Among the entries, find the lines with the string "failedAttempts" and copy them.

Collected data
===

(* ===== verification/EventStream.v ===== *)
(** * The client's event stream ([packages/sdk/src/stream.ts])

    [streamSessionEvents] turns a flaky transport into the session's events,
    each exactly once and in order.  The generator is a function from a script
    of the outside world (the [Transport]: what every [openStream] and
    [listEvents] call answers, and what every read of [signal.aborted] sees) to
    the trace of what it does: states reported, events yielded, sleeps. *)
From S2P Require Import Prelude Json JsonParse Schema Sse EventLog.

Module EventStream.
Import Sse.

(** ** Errors ([packages/sdk/src/errors.ts]) *)

Inductive StreamFailure :=
| BackfillStalled (from to : Z)
| BackfillMissing (wanted got : Z)
| GaveUp (attempts : Z).

Inductive StreamError :=
| OpenGeniApiError (status : Z)
| OpenGeniStreamError (why : StreamFailure)
| TypeError
| AbortError
| OtherError.

Definition isAbortError (error : StreamError) : bool :=
  match error with AbortError => true | _ => false end.

Definition isRetryableStreamError (error : StreamError) : bool :=
  match error with
  | OpenGeniApiError status =>
      (status =? 408) || (status =? 409) || (status =? 425) || (status =? 429) || (500 <=? status)
  | TypeError => true
  | _ => false
  end.

(** ** Parsing a message *)

(** A received event: the JSON object and the sequence it carries. *)
Record WireEvent := { we_sequence : Z; we_json : json }.

Section parse.
Definition parseSessionEvent (data : text) : option WireEvent :=
  match JSON_parse data with
  | None => None
  | Some parsed =>
      if isObject (Some parsed) then
        match asNumber (prop (js "sequence") parsed), asString (prop (js "type") parsed),
              asString (prop (js "id") parsed) with
        | Some sequence, Some _, Some _ => Some {| we_sequence := sequence; we_json := parsed |}
        | _, _, _ => None
        end
      else None
  end.
End parse.

(** ** The generator *)

Record Transport := {
  openStream : nat -> Z -> result StreamError (list text * option StreamError);
  listEvents : nat -> Z -> Z -> result StreamError (list WireEvent);
  aborted : nat -> bool
}.

Record StreamSessionEventsOptions := {
  after : option Z;
  reconnect : option bool;
  reconnectDelayMs : option Z;
  maxReconnectDelayMs : option Z;
  maxReconnectAttempts : option Z
}.

Inductive StreamConnectionState := connecting | live | reconnecting.

Inductive Output :=
| OState (s : StreamConnectionState)
| OEvent (e : WireEvent)
| OSleep (ms : Z).

(** Local variables, the trace, and how often each outside question was asked. *)
Record St := {
  cursor : Z;
  failedAttempts : Z;
  delayMs : Z;
  everConnected : bool;
  opens : nat;
  lists : nat;
  reads : nat;
  out : list Output
}.
#[export] Instance etaSt : Settable St := fun s =>
  Build_St (cursor s) (failedAttempts s) (delayMs s) (everConnected s) (opens s) (lists s) (reads s) (out s).

(** How a piece of the generator's body ends: with a value, by [return], or by
    throwing. *)
Inductive outcome (A : Type) :=
| Val (a : A)
| Return
| Throw (e : StreamError).
Arguments Val {A} a.
Arguments Return {A}.
Arguments Throw {A} e.

Definition M (A : Type) : Type := St -> outcome A * St.
Definition ret {A} (a : A) : M A := fun s => (Val a, s).
Definition bind {A B} (m : M A) (k : A -> M B) : M B := fun s =>
  match m s with
  | (Val a, s) => k a s
  | (Return, s) => (Return, s)
  | (Throw e, s) => (Throw e, s)
  end.
Definition return_ {A} : M A := fun s => (Return, s).
Definition throw {A} (e : StreamError) : M A := fun s => (Throw e, s).
Definition gets {A} (f : St -> A) : M A := fun s => (Val (f s), s).
Definition modify (f : St -> St) : M unit := fun s => (Val tt, f s).
Definition catch {A} (m : M A) (h : StreamError -> M A) : M A := fun s =>
  match m s with
  | (Throw e, s) => h e s
  | r => r
  end.

Declare Scope stream_scope.
Delimit Scope stream_scope with stream.
Notation "x <- m ;; k" := (bind m (fun x => k)) (at level 100, m at next level, right associativity) : stream_scope.
Notation "m ;; k" := (bind m (fun _ => k)) (at level 100, right associativity) : stream_scope.

Section stream.
Context (transport : Transport) (options : StreamSessionEventsOptions).
Local Open Scope stream_scope.

Definition o_reconnect : bool := default true (reconnect options).
Definition baseDelayMs : Z := default 500 (reconnectDelayMs options).
Definition maxDelayMs : Z := default 10000 (maxReconnectDelayMs options).
(** [None] is [Number.POSITIVE_INFINITY]. *)
Definition maxAttempts : option Z := maxReconnectAttempts options.

Definition emit (o : Output) : M unit := modify (fun s => s <| out ::= fun l => l ++ [o] |>).
Definition signalAborted : M bool := fun s => (Val (aborted transport (reads s)), s <| reads ::= S |>).
Definition setCursor (c : Z) : M unit := modify (fun s => s <| cursor := c |>).

Definition lift {A} (r : result StreamError A) : M A :=
  match r with Ok a => ret a | Err e => throw e end.
Definition callOpen (after : Z) : M (list text * option StreamError) := fun s =>
  lift (openStream transport (opens s) after) (s <| opens ::= S |>).
Definition callList (after limit : Z) : M (list WireEvent) := fun s =>
  lift (listEvents transport (lists s) after limit) (s <| lists ::= S |>).

Definition sleep (ms : Z) : M unit :=
  a <- signalAborted ;;
  if a || (ms <=? 0) then ret tt else emit (OSleep ms).
(** Reordering the whole queue puts it in the requested order, for the
    listing it returns and for the claims that follow. *)
Theorem reorder_sets_order now ws sid ids d :
  turns_ok d -> List.map t_id (queuedTurns ws sid d) ≡ₚ ids ->
  exists rows d', reorderQueuedSessionTurns now ws sid ids d = Ok (rows, d') /\
    List.map t_id rows = ids /\ List.map t_id (queuedTurns ws sid d') = ids.
Proof.
  intros [Hnd Hfr] Hp. assert (Hids : NoDup ids) by (rewrite <- Hp; by apply queue_ids).
  destruct (assignPositions_spec ws now ids 0 d Hids) as (g & Hg & Hk & Hpos & Ho).
  set (d' := assignPositions now ws 0 ids d) in *.
  assert (Hsel : select_where (isQueued ws sid) (db_turns d') = List.map g (select_where (isQueued ws sid) (db_turns d))).
  { rewrite Hg. unfold select_where. clear -Hk. induction (db_turns d) as [|r t IH]; cbn; [done|].
    assert (isQueued ws sid (g r) = isQueued ws sid r) as ->.
    { unfold isQueued, turnOf, turnIn, hasStatus. by destruct (Hk r) as (_ & -> & -> & ->). }
    destruct (isQueued ws sid r); cbn; by rewrite IH. }
  assert (Hmap : List.map t_id (select_where (isQueued ws sid) (db_turns d')) ≡ₚ ids).
  { rewrite Hsel, List.map_map, (map_ext _ t_id) by (intros x; apply Hk). by rewrite <- (queue_perm ws sid), Hp. }
  assert (Hposd : forall r k, r ∈ select_where (isQueued ws sid) (db_turns d') -> ids !! k = Some (t_id r) -> t_position r = Z.of_nat k + 1).
  { intros r k Hr Hl. rewrite Hsel in Hr. apply list_elem_of_In, in_map_iff in Hr as (x & <- & Hx).
    apply list_elem_of_In, elem_of_select_where in Hx as [Hx _]. apply isQueued_true in Hx as (Hw & _).
    destruct (Hk x) as (Hi & _). rewrite Hi in Hl. rewrite (Hpos x k) by done. lia. }
  unfold reorderQueuedSessionTurns. fold d'.
  assert (Hlen : length (select_where (fun r => turnOf ws sid r && hasStatus [T_queued] r && bool_decide (t_id r ∈ ids)) (db_turns d)) = length ids).
  { rewrite <- Hp, length_map, queue_perm. unfold select_where. f_equal. apply List.filter_ext_in.
    intros r Hr%list_elem_of_In. change (turnOf ws sid r && hasStatus [T_queued] r) with (isQueued ws sid r).
    destruct (isQueued ws sid r) eqn:E; [|done]. cbn. apply bool_decide_eq_true. rewrite <- Hp.
    apply list_elem_of_In, in_map, list_elem_of_In, elem_of_queue. done. }
  rewrite Hlen, Nat.eqb_refl. cbn [negb].
  change (fun r => turnOf ws sid r && hasStatus [T_queued] r) with (isQueued ws sid).
  eexists _, d'. split; [done|]. split.
  - apply reordered; [done| | |apply sort_by_sorted].
    + unfold by_position. by rewrite !sort_by_perm.
    + intros r k Hr. apply Hposd. unfold by_position in Hr. by rewrite !elem_of_sort_by in Hr.
  - apply reordered; [done| | |].
    + by rewrite queue_perm.
    + intros r k Hr. apply Hposd. by rewrite <- (queue_perm ws sid).
    + pose proof (queue_sorted ws sid d') as Hs. clear -Hs.
      induction Hs as [|x l Hs IH Hx]; constructor; [done|].
      eapply Forall_impl; [exact Hx|]. intros y. apply claim_leb_le.
Qed.
(* ===== verification/Access.v ===== *)
(** * Access control ([packages/core/src/access/index.ts] and the access tables of
      [packages/db/src/index.ts])

    A request is resolved to an access context by its delegated token, its API
    key or its managed session, and a workspace route asks for a grant on the
    workspace of its path.  The routes are in AccessRoutes.v.  Handlers are programs over transactions; generated
    ids are numbered.  Columns nothing here reads ([updated_at], the settings of a
    workspace) are left out. *)
From stdpp Require Import pretty.
From S2P Require Import Prelude Json Sql Tokens Activity.
#[local] Open Scope Z_scope.
#[local] Open Scope opengeni_scope.

(** [sha256Hex]: the platform's SHA-256 in hexadecimal. *)
Class DigestPlatform := { sha256Hex : jstr -> jstr }.

Module Access.
Import Activity Tokens.

(** ** Grants ([packages/contracts/src/index.ts]) *)

Inductive ProductAccessMode := local | configured | managed.
#[export] Instance ProductAccessMode_eq_dec : EqDecision ProductAccessMode.
Proof. solve_decision. Defined.

Record AccountGrant := { ag_accountId : jstr; ag_subjectId : jstr; ag_subjectLabel : option jstr; ag_role : option jstr; ag_permissions : list jstr }.
(** The metadata of a delegated grant: the session and the turn of its token. *)
Record AccessGrant := {
  gr_workspaceId : jstr; gr_accountId : jstr; gr_subjectId : jstr; gr_subjectLabel : option jstr; gr_permissions : list jstr;
  gr_delegated : option (option jstr * option jstr)
}.
Record AccessContext := {
  ctx_mode : ProductAccessMode; ctx_subjectId : jstr; ctx_subjectLabel : option jstr; ctx_accountGrants : list AccountGrant;
  ctx_workspaceGrants : list AccessGrant; ctx_defaultAccountId : option jstr; ctx_defaultWorkspaceId : option jstr
}.

(** ** Tables *)

(** [managed_accounts] *)
Record AccountRow := { a_id : jstr; a_name : jstr; a_externalSource : option jstr; a_externalId : option jstr }.
#[export] Instance etaAccountRow : Settable AccountRow := fun r => Build_AccountRow (a_id r) (a_name r) (a_externalSource r) (a_externalId r).
(** [workspaces] *)
Record WorkspaceRow := {
  w_id : jstr; w_accountId : jstr; w_name : jstr; w_slug : option jstr; w_externalSource : option jstr; w_externalId : option jstr; w_createdAt : Z
}.
#[export] Instance etaWorkspaceRow : Settable WorkspaceRow := fun r =>
  Build_WorkspaceRow (w_id r) (w_accountId r) (w_name r) (w_slug r) (w_externalSource r) (w_externalId r) (w_createdAt r).
(** [workspace_memberships], one row per subject and workspace. *)
Record MembershipRow := {
  m_accountId : jstr; m_workspaceId : jstr; m_subjectId : jstr; m_subjectLabel : option jstr; m_role : jstr; m_permissions : list jstr; m_createdAt : Z
}.
#[export] Instance etaMembershipRow : Settable MembershipRow := fun r =>
  Build_MembershipRow (m_accountId r) (m_workspaceId r) (m_subjectId r) (m_subjectLabel r) (m_role r) (m_permissions r) (m_createdAt r).
(** [api_keys] *)
Record ApiKeyRow := {
  k_id : jstr; k_accountId : jstr; k_workspaceId : option jstr; k_name : jstr; k_prefix : jstr; k_keyHash : jstr; k_permissions : list jstr;
  k_expiresAt : option Z; k_revokedAt : option Z; k_lastUsedAt : option Z
}.
#[export] Instance etaApiKeyRow : Settable ApiKeyRow := fun r =>
  Build_ApiKeyRow (k_id r) (k_accountId r) (k_workspaceId r) (k_name r) (k_prefix r) (k_keyHash r) (k_permissions r) (k_expiresAt r) (k_revokedAt r) (k_lastUsedAt r).
(** [session_pins] and [session_list_snapshots]: a member's personal rows. *)
Record PersonalRow := { p_workspaceId : jstr; p_subjectId : jstr; p_data : jstr }.

Record AccessDb := {
  accounts : list AccountRow; workspaces : list WorkspaceRow; memberships : list MembershipRow; apiKeys : list ApiKeyRow;
  sessionPins : list PersonalRow; sessionListSnapshots : list PersonalRow; fresh : nat
}.
#[export] Instance etaAccessDb : Settable AccessDb := fun d =>
  Build_AccessDb (accounts d) (workspaces d) (memberships d) (apiKeys d) (sessionPins d) (sessionListSnapshots d) (fresh d).

(** An [HTTPException], any other error (by the start of its message), or a lost
    connection. *)
Inductive AccessError :=
| HttpError (status : Z) (message : jstr)
| Thrown (message : string)
| Unavailable.
#[export] Instance AccessError_fallible : Fallible AccessError := Unavailable.
(** The schedules a deleted workspace leaves to the scheduler. *)
Inductive Outgoing := DeleteSchedule (temporalScheduleId : jstr).
Abbreviation Handler := (Program AccessDb AccessError Outgoing).
Definition refuse {A} (status : Z) (message : jstr) : Handler A := Throw (HttpError status message).

(** The [n]th generated id. *)
Definition generated (n : nat) : jstr := js (pretty n).
Definition same (a b : jstr) : bool := bool_decide (a = b).
(** [nullable = value] *)
Definition isValue (a : option jstr) (b : jstr) : bool := match a with Some a => same a b | None => false end.

(** [allWorkspacePermissions] and [allAccountPermissions]. *)
Definition allWorkspacePermissions : list jstr := List.map js [
  "workspace:read"; "workspace:admin"; "members:manage"; "sessions:create"; "sessions:read"; "sessions:control"; "files:upload";
  "files:read"; "documents:manage"; "documents:search"; "scheduled_tasks:manage"; "scheduled_tasks:run"; "github:manage"; "github:use";
  "api_keys:manage"; "connections:read"; "connections:write"; "variable-sets:manage"; "variable-sets:use"; "mcp_servers:attach";
  "goals:manage"; "enrollments:read"; "enrollments:manage"]%string.
Definition allAccountPermissions : list jstr := List.map js [
  "account:read"; "account:admin"; "members:manage"; "workspace:create"; "billing:read"; "billing:manage"; "api_keys:manage"]%string.

(** ** The repository *)

Definition externalIs (source id : jstr) (s i : option jstr) : bool := isValue s source && isValue i id.

(** [insert ... on conflict (external_source, external_id) do update set name] *)
Definition upsertAccount (name source id : jstr) (d : AccessDb) : AccountRow * AccessDb :=
  let mine r := externalIs source id (a_externalSource r) (a_externalId r) in
  match List.find mine (accounts d) with
  | Some r => (r <| a_name := name |>, d <| accounts ::= update_where mine (fun r => r <| a_name := name |>) |>)
  | None =>
      let r := {| a_id := generated (fresh d); a_name := name; a_externalSource := Some source; a_externalId := Some id |} in
      (r, (d <| accounts ::= fun t => t ++ [r] |>) <| fresh ::= S |>)
  end.

(** The unique indexes of [workspaces]. *)
Definition workspaceClash (r r' : WorkspaceRow) : bool :=
  match w_slug r with Some slug => same (w_accountId r) (w_accountId r') && isValue (w_slug r') slug | None => false end
  || match w_externalSource r, w_externalId r with
     | Some source, Some id => externalIs source id (w_externalSource r') (w_externalId r')
     | _, _ => false
     end.
Definition insertWorkspace (r : WorkspaceRow) (d : AccessDb) : result AccessError (WorkspaceRow * AccessDb) :=
  if existsb (workspaceClash r) (workspaces d) then Err (Thrown "duplicate key value violates unique constraint")
  else Ok (r, (d <| workspaces ::= fun t => t ++ [r] |>) <| fresh ::= S |>).
Definition upsertWorkspace (now : Z) (accountId name : jstr) (slug : option jstr) (source id : jstr) (d : AccessDb) : result AccessError (WorkspaceRow * AccessDb) :=
  let mine r := externalIs source id (w_externalSource r) (w_externalId r) in
  match List.find mine (workspaces d) with
  | Some r => Ok (r <| w_name := name |>, d <| workspaces ::= update_where mine (fun r => r <| w_name := name |>) |>)
  | None => insertWorkspace {| w_id := generated (fresh d); w_accountId := accountId; w_name := name; w_slug := slug;
                               w_externalSource := Some source; w_externalId := Some id; w_createdAt := now |} d
  end.

Definition getWorkspace (workspaceId : jstr) (d : AccessDb) : option WorkspaceRow := List.find (fun w => same (w_id w) workspaceId) (workspaces d).

Definition membershipOf (subjectId workspaceId : jstr) (m : MembershipRow) : bool := same (m_subjectId m) subjectId && same (m_workspaceId m) workspaceId.
(** [grantWorkspaceAccess]: an upsert on subject and workspace. *)
Definition grantWorkspaceAccess (accountId workspaceId subjectId : jstr) (label : option jstr) (role : jstr) (permissions : list jstr)
  (now : Z) (d : AccessDb) : result AccessError (unit * AccessDb) :=
  let mine := membershipOf subjectId workspaceId in
  if existsb mine (memberships d)
  then Ok (tt, d <| memberships ::= update_where mine (fun m => ((m <| m_subjectLabel := label |>) <| m_role := role |>) <| m_permissions := permissions |>) |>)
  else match getWorkspace workspaceId d with
       | None => Err (Thrown "insert or update violates foreign key constraint")
       | Some _ => Ok (tt, d <| memberships ::= fun t => t ++ [{| m_accountId := accountId; m_workspaceId := workspaceId; m_subjectId := subjectId;
           m_subjectLabel := label; m_role := role; m_permissions := permissions; m_createdAt := now |}] |>)
       end.

Record BootstrapWorkspaceInput := {
  bi_source : jstr; bi_accountName : jstr; bi_workspaceName : jstr; bi_subjectId : jstr; bi_subjectLabel : jstr
}.
(** [bootstrapWorkspace] for the external id ["default"] that both callers pass. *)
Definition bootstrapWorkspace (i : BootstrapWorkspaceInput) (now : Z) (d : AccessDb) : result AccessError (AccessContext * AccessDb) :=
  let (account, d) := upsertAccount (bi_accountName i) (bi_source i) (js "default") d in
  match upsertWorkspace now (a_id account) (bi_workspaceName i) None (bi_source i) (js "default") d with
  | Err e => Err e
  | Ok (workspace, d) =>
      match grantWorkspaceAccess (a_id account) (w_id workspace) (bi_subjectId i) (Some (bi_subjectLabel i)) (js "owner") allWorkspacePermissions now d with
      | Err e => Err e
      | Ok (_, d) => Ok ({| ctx_mode := if same (bi_source i) (js "opengeni:local") then local else configured;
             ctx_subjectId := bi_subjectId i; ctx_subjectLabel := Some (bi_subjectLabel i);
             ctx_accountGrants := [{| ag_accountId := a_id account; ag_subjectId := bi_subjectId i; ag_subjectLabel := Some (bi_subjectLabel i);
                                      ag_role := Some (js "owner"); ag_permissions := allAccountPermissions |}];
             ctx_workspaceGrants := [{| gr_workspaceId := w_id workspace; gr_accountId := a_id account; gr_subjectId := bi_subjectId i;
                                        gr_subjectLabel := Some (bi_subjectLabel i); gr_permissions := allWorkspacePermissions; gr_delegated := None |}];
             ctx_defaultAccountId := Some (a_id account); ctx_defaultWorkspaceId := Some (w_id workspace) |}, d)
      end
  end.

===

◆ RESPONSE BOX ◆
  failedAttempts : Z;
  Build_St (cursor s) (failedAttempts s) (delayMs s) (everConnected s) (opens s) (lists s) (reads s) (out s).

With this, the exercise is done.